Careful forethought and planning saved the Frinks. They avoided the mistakes made by many immigrants who tried to travel too fast and exhausted their animals. The Frinks had cut a good supply of grass and made hay in the meadows before the sink. They carried a few gallons of water for each animal, traveled slowly and rested often. Many other immigrant parties traveled the worst part at night to avoid traveling in the heat.
Surprisingly, the Frinks met a wagon carrying barrels of pure, sweet water from a spring about five miles south of the road. The Frinks bought one gallon of the water for $1.00 (about $33 in today’s dollars) and deemed it a refreshing luxury.
At eleven o’clock at night on August 17th, the Frinks reached the Carson River after thirty-seven hours crossing the most treacherous desert of their journey. They had come through without any loss of animals or property, but thoroughly exhausted. The Carson River valley was abounding in good water and pastures, and those who reached this point were then only one hundred miles from Sutter’s Fort. Many of the immigrants at this point were clothed in tatters and many traveled on foot, having lost their animals. Most of the people they met were in ragged clothing and near starvation. Mrs. Frink told of one man they met who had lost everything. “He was without shoes and his feet were tied up in rags. The only food he had was one pint of corn meal. I made him a dish of gruel with some butter and other nourishing things.”
Of course the Sierra Nevada Mountains still stood between them and their destination. Although the mountains require very strenuous labor they are not a serious hazard if crossed early enough. The Donner party had already demonstrated the potential danger with serious loss of life when they tried to cross the mountains in late October, 1846.

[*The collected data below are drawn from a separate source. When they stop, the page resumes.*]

(* ===== verification/MdioServiceSafety.v ===== *)
(** * MdioServiceSafety: what the MDIO service guarantees

    Over the operations of [MdioService]: the tables stay well formed (so every
    index is in bounds and no two devices share an address), what the host reads
    from a mailbox is the cached value or 0xFFFF, and only permitted values reach
    the bus, at most four captured ones per worker step.  The world behind the
    service is any one that obeys [lawful]. *)
From stdpp Require Import prelude gmap.
From Stdlib Require Import ZArith Lia.
From S2P Require Import Prelude Platform PlAccess I2cDevices ConfigValidate MdioCore MdioService MdioRules.
Local Open Scope Z_scope.

(** ** Well-formed tables *)

Section invariants.
Context {X CORE : Type} `{PL : Platform X} `{HWI : MdioHw X CORE}.
Local Abbreviation service := (bvstk_mdio_service_t X CORE).
Local Abbreviation state := (mdio_state X CORE).
Implicit Types (s : service) (w : state).

(** What callers install once and no operation changes. *)
Definition env s := (md_core s, md_bus s, md_events s, md_cache_sink s, md_cache_config_changed s, md_mutex s).

Definition in_range s (d : Z) : Prop := 0 <= d < md_device_count s.

(** Register numbers are bytes. *)
Definition mdio_config_bytes (c : mdio_phy_config_t) : Prop :=
  Forall (fits 8) (mc_autopoll_regs c) /\ Forall (fun e => fits 8 (ms_reg e)) (mc_settings c).

(** The configured devices: each accepted by the validator, no address twice. *)
Definition configs_ok s : Prop :=
  alen (md_devices s) = 8 /\ 0 <= md_device_count s <= 8 /\
  (forall d, in_range s d -> (mdio_config_sized (device s d) /\ mdio_config_bytes (device s d)) /\
     bvstk_mdio_config_validate (Some (device s d)) = BVSTK_OK) /\
  (forall d d', in_range s d -> in_range s d' ->
     mc_phy_addr (device s d) = mc_phy_addr (device s d') -> d = d').

(** The tables have their sizes and every poll index stays inside its list. *)
Definition tables_ok s : Prop :=
  alen (md_cache s) = 8 /\ (forall d, 0 <= d < 8 -> alen ((md_cache s).[d]) = 32) /\
  alen (md_poll_due s) = 8 /\ alen (md_probe_due s) = 8 /\ alen (md_poll_index s) = 8 /\
  alen (md_online s) = 8 /\
  (forall d, in_range s d -> 0 <= (md_poll_index s).[d] /\
     ((md_poll_index s).[d] = 0 \/ (md_poll_index s).[d] < mc_autopoll_regs_len (device s d))).

Lemma device_phy_range s d : configs_ok s -> in_range s d -> 0 <= mc_phy_addr (device s d) < 32.
Proof.
  intros (_ & _ & Hc & _) Hd. destruct (Hc d Hd) as [[Hsz _] Hv].
  rewrite mdio_validate_unfold in Hv. destruct (mdio_fields_ok _) eqn:Hf; [|done].
  apply mdio_fields_iff in Hf as (_ & _ & Hp & _); [|done]. destruct Hsz as (_&_&_&_&_&_&?&_). lia.
Qed.

Lemma device_reg_count s d : configs_ok s -> in_range s d -> 1 <= mc_reg_count (device s d) <= 32.
Proof.
  intros (_ & _ & Hc & _) Hd. destruct (Hc d Hd) as [[Hsz _] Hv].
  rewrite mdio_validate_unfold in Hv. destruct (mdio_fields_ok _) eqn:Hf; [|done].
  by apply mdio_fields_iff in Hf as (_ & _ & _ & Hp & _).
Qed.

Lemma check_ok s d r :
  configs_ok s -> 0 <= d -> 0 <= r -> check s d r = BVSTK_OK ->
  in_range s d /\ 0 <= r < 32.
Proof.
  intros Hc Hd Hr. unfold check. destruct (_ <=? d) eqn:E; [done|].
  destruct (r <? _) eqn:E'; [|done]. bsimp. intros _.
  assert (in_range s d) as Hin by (unfold in_range; lia).
  pose proof (device_reg_count s d Hc Hin). split; [done|lia].
Qed.

Lemma entry_set_entry d r e s d' r' :
  tables_ok s -> 0 <= d < 8 -> 0 <= r < 32 -> 0 <= d' < 8 -> 0 <= r' < 32 ->
  entry (set_entry d r e s) d' r' = if decide (d' = d /\ r' = r) then e else entry s d' r'.
Proof.
  intros (Hl & Hrow & _) Hd Hr Hd' Hr'. unfold entry, set_entry. cbn [md_cache mset_cache].
  destruct (decide (d' = d)) as [->|Hne].
  - rewrite aget_aset_eq by lia. destruct (decide (r' = r)) as [->|Hne].
    + rewrite decide_True by done. apply aget_aset_eq. by rewrite Hrow.
    + rewrite decide_False by (by intros [_ ?]). apply aget_aset_ne; lia.
  - rewrite decide_False by (by intros [? _]). by rewrite aget_aset_ne by lia.
Qed.

Lemma tables_set_entry d r e s : tables_ok s -> 0 <= d < 8 -> tables_ok (set_entry d r e s).
Proof.
  intros (Hl & Hrow & Hrest) Hd. unfold tables_ok, set_entry. cbn [md_cache mset_cache].
  split; [by rewrite alen_aset|]. split; [|exact Hrest]. intros d' Hd'.
  destruct (decide (d' = d)) as [->|Hne].
  - rewrite aget_aset_eq by lia. by rewrite alen_aset, Hrow.
  - rewrite aget_aset_ne by lia. by apply Hrow.
Qed.

(** ** The world behind the service

    [shadow]: what the host reads from the mailbox of a PHY register;
    [wlog]: the writes that reached the bus. *)

Context (shadow : X -> Z -> Z -> Z) (wlog : X -> list (Z * Z * Z)).

Definition same_world (x x' : X) : Prop :=
  wlog x' = wlog x /\ forall p r, shadow x' p r = shadow x p r.

Context (E : option CORE * bvstk_mdio_bus_ops_t X * bvstk_event_sink_t X * bvstk_cache_sink_t X *
             option (Z -> mdio_phy_config_t -> X -> X) * bvstk_mutex_t X).

(** The environment does what its interface says: publishing replaces one host
    answer, a write is one bus write, and nothing else does either. *)
Record lawful : Prop := {
  law_publish : forall w phy reg v, env (svc w) = E -> 0 <= phy < 32 -> 0 <= reg < 32 ->
    runs (publish phy reg v) w (fun st w' => st = BVSTK_OK /\ wlog (wld w') = wlog (wld w) /\
      forall p r, shadow (wld w') p r =
        if decide (p = phy /\ r = reg) then v else shadow (wld w) p r);
  law_read : forall w phy r timeout, env (svc w) = E ->
    runs (bus_or_core_read phy r timeout) w (fun _ w' => same_world (wld w) (wld w'));
  law_take : forall w phy r, env (svc w) = E ->
    runs (bus_or_core_take phy r) w (fun _ w' => same_world (wld w) (wld w'));
  law_write : forall w phy r v source timeout, env (svc w) = E ->
    runs (bus_or_core_write phy r v source timeout) w (fun _ w' =>
      wlog (wld w') = wlog (wld w) ++ [(phy, r, v)] /\
      forall p r, shadow (wld w') p r = shadow (wld w) p r);
  law_event : forall w type st source phy reg v flags, env (svc w) = E ->
    runs (emit_flags type st source phy reg v flags) w (fun _ w' => same_world (wld w) (wld w'));
  law_now : forall x, same_world x (snd (bvstk_platform_now_ms x));
  law_changed : forall w d r, env (svc w) = E ->
    runs (cache_changed d r) w (fun _ w' => same_world (wld w) (wld w'));
  law_presence : forall d p x, same_world x (bvstk_cache_sink_presence (E.1.1.2) d p x);
  law_config : forall f d c x, E.1.2 = Some f -> same_world x (f d c x);
  law_lock : forall t x, same_world x (snd (bvstk_mutex_lock (Some E.2) t x));
  law_unlock : forall x, same_world x (bvstk_mutex_unlock (Some E.2) x);
  law_ack : forall core x, E.1.1.1.1.1 = Some core -> same_world x (snd (hw_mdio_ack_slave core x))
}.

Crossing the mountains involved steep, rough roads, and in many places deep, hard-packed snow still covered the ground. In especially steep places immigrants joined effort by loaning horses to one another so they could double team over the most difficult parts. In these places long ropes were tied to the tongue of the wagon and the men helped pull along with the horses. Others worked beside the wheels and pulled on the spokes. They also had to be prepared to block the wheels when the wagon stopped to prevent it from rolling back. In places the immigrants had to unharness their horses and hoist the wagons over a bluff while the horses walked around it on a path too rough or too narrow for wagons.
By five o’clock that day they had reached the main ridge of the Sierra Nevada after ten hours of struggle. “The worst is now over,” wrote a relieved and exhausted Margaret Frink. Now they were in settled country again. Mrs. Frink wrote of passing trading posts with fruits and vegetables at exorbitant prices. They passed Sutter’s Fort just east of Sacramento. At last! They had arrived! Margaret noted that they had traveled 2418 miles in five months and seven days.
In case you missed the first blog about the Frink’s housing plan, the following is a recap of Mr. Frink having a ready-to-assemble house built in Indiana and shipped to San Francisco:
His (Mr. Frink’s) pre-cut lumber went by boat down the Wabash River to the Ohio, then to the Mississippi, all the way to New Orleans where it was loaded on a ship headed around the horn to San Francisco. Travel time by water from Indiana to San Francisco around the Horn in 1850 was at least one hundred days plus time for transferring the load from a river boat to a sailing ship.
The pre-cut lumber for their house was waiting for them when they arrived in California and it was erected in a few days. Margaret Frink died in 1893 at the age of seventy-five. In 1897 Mr. Frink decided to have her extensive diary published as a book.